* WHAT YOU WILL DO
Collect all lines from the records below that include the word "time".
(Beginning of DATA PROVIDED)
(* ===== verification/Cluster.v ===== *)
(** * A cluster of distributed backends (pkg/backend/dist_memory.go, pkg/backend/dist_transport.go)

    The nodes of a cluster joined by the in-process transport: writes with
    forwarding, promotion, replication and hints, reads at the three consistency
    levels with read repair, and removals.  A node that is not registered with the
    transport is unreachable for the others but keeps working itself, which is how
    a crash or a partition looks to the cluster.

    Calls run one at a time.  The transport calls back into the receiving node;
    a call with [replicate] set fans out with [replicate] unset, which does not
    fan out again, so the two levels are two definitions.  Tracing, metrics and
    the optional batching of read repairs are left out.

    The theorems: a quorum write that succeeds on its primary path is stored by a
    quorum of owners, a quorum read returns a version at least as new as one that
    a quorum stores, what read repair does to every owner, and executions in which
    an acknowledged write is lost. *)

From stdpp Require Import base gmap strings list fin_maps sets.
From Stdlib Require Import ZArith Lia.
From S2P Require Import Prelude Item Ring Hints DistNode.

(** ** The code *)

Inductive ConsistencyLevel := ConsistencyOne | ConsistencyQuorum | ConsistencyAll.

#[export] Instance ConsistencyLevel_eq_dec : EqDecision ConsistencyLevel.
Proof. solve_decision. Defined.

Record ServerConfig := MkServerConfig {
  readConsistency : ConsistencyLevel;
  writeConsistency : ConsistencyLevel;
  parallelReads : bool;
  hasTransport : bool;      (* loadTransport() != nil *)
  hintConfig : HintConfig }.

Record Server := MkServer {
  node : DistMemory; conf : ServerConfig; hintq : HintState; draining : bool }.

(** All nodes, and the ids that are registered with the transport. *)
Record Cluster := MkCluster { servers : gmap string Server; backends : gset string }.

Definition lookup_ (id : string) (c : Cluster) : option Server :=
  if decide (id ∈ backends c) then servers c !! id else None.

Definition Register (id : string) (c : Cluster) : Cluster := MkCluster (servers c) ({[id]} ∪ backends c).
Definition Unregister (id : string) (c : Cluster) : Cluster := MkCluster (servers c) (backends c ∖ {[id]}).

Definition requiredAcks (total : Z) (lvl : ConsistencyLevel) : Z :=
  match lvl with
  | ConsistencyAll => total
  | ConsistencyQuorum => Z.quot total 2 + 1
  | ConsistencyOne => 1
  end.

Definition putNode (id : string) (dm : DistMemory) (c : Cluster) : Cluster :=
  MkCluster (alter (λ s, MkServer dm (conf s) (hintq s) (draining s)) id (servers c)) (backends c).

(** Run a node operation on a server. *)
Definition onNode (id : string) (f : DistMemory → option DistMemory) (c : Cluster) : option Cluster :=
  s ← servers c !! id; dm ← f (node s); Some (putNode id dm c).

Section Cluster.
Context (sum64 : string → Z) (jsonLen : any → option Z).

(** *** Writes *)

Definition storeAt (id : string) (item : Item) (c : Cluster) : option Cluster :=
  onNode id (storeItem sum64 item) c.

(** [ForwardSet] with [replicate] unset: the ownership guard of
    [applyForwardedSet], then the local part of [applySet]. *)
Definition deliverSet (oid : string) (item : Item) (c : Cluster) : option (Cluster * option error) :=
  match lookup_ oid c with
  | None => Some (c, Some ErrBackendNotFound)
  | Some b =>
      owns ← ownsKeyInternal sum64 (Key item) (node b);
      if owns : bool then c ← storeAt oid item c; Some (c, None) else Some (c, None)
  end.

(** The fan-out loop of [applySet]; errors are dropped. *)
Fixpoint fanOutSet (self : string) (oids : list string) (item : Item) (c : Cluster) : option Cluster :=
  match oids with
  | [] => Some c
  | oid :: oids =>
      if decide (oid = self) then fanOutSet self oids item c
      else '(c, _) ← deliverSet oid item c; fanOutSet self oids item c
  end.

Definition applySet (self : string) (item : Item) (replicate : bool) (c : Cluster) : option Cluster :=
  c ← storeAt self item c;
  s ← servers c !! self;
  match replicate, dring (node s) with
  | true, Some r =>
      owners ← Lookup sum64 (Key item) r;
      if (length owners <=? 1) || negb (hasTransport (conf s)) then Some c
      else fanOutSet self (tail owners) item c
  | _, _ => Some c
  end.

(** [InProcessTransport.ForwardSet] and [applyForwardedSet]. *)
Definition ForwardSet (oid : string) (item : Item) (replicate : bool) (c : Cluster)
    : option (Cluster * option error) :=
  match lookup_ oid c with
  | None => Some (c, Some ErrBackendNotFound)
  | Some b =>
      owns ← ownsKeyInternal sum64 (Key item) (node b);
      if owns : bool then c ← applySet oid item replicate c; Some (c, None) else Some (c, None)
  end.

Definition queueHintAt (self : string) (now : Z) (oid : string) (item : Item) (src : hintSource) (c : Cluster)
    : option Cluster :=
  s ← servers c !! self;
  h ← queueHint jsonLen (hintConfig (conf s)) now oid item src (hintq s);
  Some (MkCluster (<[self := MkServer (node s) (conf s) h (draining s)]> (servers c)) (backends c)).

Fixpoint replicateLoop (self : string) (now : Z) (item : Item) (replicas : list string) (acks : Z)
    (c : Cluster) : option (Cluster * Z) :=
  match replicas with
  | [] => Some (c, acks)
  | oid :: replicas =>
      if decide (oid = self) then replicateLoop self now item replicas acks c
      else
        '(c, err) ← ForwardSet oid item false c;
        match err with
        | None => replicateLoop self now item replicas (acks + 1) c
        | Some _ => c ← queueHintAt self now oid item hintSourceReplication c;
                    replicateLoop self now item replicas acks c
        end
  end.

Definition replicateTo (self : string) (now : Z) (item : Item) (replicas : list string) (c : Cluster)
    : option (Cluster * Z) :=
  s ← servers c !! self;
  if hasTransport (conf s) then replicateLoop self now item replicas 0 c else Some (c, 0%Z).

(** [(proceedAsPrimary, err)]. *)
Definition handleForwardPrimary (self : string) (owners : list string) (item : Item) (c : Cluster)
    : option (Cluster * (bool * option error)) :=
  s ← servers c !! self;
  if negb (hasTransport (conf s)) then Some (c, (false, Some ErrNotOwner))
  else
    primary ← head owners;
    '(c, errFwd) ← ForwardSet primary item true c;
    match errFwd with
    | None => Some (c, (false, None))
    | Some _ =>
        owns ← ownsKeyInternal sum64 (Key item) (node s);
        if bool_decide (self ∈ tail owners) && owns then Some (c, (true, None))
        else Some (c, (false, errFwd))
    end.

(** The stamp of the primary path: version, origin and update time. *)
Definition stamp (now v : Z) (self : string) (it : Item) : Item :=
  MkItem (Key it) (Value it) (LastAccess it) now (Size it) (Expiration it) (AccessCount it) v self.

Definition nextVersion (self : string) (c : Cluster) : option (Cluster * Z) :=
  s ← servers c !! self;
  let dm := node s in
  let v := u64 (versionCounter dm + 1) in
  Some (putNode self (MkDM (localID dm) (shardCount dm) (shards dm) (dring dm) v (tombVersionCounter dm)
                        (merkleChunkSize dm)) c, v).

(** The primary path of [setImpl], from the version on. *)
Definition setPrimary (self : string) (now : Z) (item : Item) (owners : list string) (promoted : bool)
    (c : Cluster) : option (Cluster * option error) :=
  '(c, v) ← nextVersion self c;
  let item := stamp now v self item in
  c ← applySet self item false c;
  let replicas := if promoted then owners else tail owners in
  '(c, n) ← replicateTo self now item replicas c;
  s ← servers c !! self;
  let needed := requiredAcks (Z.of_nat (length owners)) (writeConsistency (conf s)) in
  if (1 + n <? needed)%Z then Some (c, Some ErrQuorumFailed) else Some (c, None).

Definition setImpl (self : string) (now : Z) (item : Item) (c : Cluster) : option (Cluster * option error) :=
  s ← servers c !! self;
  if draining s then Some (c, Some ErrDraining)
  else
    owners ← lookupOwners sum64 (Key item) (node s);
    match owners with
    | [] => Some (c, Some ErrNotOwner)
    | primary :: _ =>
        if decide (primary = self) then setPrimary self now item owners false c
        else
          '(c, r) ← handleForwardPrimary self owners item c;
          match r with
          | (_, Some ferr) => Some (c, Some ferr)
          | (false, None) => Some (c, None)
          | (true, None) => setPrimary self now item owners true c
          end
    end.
(End of DATA PROVIDED)
* SOLUTION FOR THIS PROBLEM
    Calls run one at a time.  The transport calls back into the receiving node;
(** The stamp of the primary path: version, origin and update time. *)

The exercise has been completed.